Collected data:
========================================================================

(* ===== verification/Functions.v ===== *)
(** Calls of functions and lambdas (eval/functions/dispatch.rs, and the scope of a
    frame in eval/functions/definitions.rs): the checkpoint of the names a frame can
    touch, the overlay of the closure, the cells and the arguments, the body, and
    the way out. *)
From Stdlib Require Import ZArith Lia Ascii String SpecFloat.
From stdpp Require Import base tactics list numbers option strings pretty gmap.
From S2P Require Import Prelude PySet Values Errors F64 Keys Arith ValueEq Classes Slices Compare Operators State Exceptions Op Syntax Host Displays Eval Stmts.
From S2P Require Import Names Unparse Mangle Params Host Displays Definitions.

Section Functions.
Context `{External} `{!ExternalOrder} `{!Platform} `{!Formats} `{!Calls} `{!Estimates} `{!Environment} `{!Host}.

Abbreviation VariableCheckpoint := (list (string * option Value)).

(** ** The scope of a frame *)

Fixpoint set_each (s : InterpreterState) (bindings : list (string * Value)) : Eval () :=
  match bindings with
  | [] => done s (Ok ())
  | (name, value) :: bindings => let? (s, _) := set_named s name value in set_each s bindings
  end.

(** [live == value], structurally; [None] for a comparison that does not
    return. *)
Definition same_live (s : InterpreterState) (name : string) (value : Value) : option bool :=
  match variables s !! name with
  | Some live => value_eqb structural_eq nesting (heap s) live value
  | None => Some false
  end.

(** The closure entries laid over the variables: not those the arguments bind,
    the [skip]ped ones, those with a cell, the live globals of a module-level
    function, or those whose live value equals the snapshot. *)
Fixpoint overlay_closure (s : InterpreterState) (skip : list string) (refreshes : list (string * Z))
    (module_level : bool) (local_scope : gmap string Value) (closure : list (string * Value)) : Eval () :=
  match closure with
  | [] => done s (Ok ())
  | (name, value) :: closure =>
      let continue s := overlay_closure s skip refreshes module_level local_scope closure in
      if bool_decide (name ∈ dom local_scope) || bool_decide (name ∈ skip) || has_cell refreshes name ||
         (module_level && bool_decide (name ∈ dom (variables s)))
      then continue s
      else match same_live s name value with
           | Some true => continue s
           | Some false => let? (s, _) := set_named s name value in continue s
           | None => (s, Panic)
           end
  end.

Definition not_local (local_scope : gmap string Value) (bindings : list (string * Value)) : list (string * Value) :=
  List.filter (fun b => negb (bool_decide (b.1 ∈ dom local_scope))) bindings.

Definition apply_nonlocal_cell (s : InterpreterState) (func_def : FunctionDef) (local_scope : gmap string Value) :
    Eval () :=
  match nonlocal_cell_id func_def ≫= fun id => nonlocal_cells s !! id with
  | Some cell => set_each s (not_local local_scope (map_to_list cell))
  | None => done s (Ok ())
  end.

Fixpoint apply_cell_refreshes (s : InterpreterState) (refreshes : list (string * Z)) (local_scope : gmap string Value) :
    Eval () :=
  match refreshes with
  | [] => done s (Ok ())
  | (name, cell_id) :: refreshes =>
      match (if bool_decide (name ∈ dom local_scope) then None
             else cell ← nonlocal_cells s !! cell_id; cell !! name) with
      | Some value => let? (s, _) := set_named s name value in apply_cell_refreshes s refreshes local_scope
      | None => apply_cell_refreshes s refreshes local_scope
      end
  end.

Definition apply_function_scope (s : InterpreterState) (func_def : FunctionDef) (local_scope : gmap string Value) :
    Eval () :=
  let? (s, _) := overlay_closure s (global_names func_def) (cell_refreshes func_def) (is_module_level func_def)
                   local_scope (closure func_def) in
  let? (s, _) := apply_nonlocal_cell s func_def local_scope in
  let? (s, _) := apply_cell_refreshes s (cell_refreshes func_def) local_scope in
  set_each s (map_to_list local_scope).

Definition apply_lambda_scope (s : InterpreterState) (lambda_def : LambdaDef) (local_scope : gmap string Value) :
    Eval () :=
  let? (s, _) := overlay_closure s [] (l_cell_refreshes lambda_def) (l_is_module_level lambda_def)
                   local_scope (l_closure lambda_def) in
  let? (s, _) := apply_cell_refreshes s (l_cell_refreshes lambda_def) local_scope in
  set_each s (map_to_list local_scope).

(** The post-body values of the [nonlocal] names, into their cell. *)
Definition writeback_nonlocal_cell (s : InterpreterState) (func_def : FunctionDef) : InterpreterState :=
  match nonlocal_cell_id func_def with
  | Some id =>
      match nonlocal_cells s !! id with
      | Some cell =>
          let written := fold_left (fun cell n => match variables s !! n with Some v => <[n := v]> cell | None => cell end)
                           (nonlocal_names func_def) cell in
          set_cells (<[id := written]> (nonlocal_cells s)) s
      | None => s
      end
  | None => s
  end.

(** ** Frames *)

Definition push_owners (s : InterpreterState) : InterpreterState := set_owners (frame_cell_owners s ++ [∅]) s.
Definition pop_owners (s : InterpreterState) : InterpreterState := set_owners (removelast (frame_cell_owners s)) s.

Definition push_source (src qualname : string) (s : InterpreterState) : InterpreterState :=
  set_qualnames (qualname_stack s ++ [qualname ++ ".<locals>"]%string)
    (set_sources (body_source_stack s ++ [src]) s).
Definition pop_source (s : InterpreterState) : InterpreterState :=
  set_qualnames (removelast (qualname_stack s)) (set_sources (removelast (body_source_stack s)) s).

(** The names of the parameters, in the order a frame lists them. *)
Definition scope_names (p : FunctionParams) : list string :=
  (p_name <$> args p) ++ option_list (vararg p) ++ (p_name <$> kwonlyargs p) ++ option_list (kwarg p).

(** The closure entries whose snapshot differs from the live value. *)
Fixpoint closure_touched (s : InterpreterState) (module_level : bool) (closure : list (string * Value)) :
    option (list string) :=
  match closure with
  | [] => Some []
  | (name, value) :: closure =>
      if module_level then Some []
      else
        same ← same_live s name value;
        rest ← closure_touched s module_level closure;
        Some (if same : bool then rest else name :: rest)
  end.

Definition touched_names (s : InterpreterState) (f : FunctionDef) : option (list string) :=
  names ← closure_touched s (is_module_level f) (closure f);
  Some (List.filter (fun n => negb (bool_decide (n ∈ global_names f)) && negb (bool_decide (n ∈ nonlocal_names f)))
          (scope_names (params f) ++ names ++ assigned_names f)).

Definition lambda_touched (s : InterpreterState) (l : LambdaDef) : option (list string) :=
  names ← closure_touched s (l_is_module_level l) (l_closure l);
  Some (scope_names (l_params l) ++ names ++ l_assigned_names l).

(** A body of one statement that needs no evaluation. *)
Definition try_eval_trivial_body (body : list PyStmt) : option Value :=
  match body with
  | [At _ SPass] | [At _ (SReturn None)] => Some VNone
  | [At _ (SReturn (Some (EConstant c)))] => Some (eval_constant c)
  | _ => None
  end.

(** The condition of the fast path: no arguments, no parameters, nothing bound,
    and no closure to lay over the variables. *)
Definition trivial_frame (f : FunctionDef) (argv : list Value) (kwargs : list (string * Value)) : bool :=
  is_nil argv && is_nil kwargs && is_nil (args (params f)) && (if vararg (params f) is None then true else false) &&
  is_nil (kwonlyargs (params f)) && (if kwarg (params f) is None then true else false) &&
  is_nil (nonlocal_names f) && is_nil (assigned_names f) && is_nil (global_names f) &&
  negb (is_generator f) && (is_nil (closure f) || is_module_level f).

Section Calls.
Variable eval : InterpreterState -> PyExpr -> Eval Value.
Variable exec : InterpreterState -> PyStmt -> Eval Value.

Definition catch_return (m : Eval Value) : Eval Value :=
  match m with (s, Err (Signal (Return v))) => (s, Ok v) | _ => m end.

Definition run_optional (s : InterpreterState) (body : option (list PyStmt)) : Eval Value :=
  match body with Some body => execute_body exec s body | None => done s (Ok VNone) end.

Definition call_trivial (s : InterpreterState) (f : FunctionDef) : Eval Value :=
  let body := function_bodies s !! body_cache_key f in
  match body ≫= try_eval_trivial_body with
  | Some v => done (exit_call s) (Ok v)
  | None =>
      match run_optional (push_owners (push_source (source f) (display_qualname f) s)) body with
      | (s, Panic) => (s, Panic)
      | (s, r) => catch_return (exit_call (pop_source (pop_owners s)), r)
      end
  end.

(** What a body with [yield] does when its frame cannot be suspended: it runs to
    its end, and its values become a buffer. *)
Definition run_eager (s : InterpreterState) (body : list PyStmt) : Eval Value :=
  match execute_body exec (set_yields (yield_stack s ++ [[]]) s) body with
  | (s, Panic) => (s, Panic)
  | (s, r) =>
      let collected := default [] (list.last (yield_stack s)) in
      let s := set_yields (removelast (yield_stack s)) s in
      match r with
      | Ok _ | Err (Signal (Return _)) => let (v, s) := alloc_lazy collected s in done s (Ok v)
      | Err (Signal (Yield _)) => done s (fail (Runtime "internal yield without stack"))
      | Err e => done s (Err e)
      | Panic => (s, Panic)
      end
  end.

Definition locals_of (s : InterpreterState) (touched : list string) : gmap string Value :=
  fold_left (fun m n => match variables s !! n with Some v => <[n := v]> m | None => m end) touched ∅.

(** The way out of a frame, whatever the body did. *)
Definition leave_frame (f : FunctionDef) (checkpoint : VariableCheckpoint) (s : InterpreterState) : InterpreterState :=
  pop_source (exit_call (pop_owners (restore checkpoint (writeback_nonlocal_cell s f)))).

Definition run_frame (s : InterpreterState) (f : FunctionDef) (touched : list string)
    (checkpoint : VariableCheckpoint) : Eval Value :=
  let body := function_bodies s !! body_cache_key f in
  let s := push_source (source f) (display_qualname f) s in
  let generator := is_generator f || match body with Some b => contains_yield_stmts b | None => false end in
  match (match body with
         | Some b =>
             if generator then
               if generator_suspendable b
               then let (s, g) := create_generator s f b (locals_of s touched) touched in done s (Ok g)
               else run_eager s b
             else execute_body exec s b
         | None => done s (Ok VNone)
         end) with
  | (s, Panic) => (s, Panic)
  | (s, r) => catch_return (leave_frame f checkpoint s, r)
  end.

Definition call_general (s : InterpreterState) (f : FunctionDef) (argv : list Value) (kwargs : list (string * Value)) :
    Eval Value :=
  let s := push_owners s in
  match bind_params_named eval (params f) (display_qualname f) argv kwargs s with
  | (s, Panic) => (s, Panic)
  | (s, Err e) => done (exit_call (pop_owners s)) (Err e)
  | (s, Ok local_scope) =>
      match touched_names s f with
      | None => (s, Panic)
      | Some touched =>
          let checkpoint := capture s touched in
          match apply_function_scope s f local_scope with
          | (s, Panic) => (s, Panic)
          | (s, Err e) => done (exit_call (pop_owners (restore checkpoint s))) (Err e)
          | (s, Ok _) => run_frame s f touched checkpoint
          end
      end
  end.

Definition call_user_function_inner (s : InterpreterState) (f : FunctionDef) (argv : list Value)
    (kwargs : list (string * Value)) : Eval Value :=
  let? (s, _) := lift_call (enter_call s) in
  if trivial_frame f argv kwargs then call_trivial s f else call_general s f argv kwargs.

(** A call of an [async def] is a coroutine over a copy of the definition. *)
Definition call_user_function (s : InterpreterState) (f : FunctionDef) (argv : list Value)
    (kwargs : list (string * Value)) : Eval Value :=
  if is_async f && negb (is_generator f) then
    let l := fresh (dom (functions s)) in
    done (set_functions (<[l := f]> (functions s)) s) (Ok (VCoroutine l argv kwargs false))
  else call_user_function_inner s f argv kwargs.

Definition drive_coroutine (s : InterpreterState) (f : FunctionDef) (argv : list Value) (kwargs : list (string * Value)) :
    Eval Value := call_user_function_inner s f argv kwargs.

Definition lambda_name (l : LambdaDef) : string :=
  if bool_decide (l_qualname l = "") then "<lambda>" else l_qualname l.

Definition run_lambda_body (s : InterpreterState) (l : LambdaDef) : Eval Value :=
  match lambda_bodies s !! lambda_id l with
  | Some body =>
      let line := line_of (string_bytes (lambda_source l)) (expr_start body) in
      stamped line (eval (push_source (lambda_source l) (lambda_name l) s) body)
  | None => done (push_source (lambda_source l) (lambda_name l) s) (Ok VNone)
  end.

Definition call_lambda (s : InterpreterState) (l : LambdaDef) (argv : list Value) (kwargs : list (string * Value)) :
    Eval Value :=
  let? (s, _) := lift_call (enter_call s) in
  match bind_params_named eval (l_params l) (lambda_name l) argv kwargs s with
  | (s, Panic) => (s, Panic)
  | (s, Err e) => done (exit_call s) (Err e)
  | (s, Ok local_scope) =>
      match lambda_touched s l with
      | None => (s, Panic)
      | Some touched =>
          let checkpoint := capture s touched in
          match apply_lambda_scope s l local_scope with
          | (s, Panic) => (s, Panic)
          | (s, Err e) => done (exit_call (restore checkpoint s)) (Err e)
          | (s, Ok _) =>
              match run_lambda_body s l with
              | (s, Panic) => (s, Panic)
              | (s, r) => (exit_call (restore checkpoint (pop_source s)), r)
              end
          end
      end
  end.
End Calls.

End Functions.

========================================================================

Within the data above, the lines from the one with "is_nil argv &&" to the one with "Definition call_trivial (s" must be repeated exactly; no other line belongs in the answer.

  is_nil argv && is_nil kwargs && is_nil (args (params f)) && (if vararg (params f) is None then true else false) &&
  is_nil (kwonlyargs (params f)) && (if kwarg (params f) is None then true else false) &&
  is_nil (nonlocal_names f) && is_nil (assigned_names f) && is_nil (global_names f) &&
  negb (is_generator f) && (is_nil (closure f) || is_module_level f).

Section Calls.
Variable eval : InterpreterState -> PyExpr -> Eval Value.
Variable exec : InterpreterState -> PyStmt -> Eval Value.

Definition catch_return (m : Eval Value) : Eval Value :=
  match m with (s, Err (Signal (Return v))) => (s, Ok v) | _ => m end.

Definition run_optional (s : InterpreterState) (body : option (list PyStmt)) : Eval Value :=
  match body with Some body => execute_body exec s body | None => done s (Ok VNone) end.

Definition call_trivial (s : InterpreterState) (f : FunctionDef) : Eval Value :=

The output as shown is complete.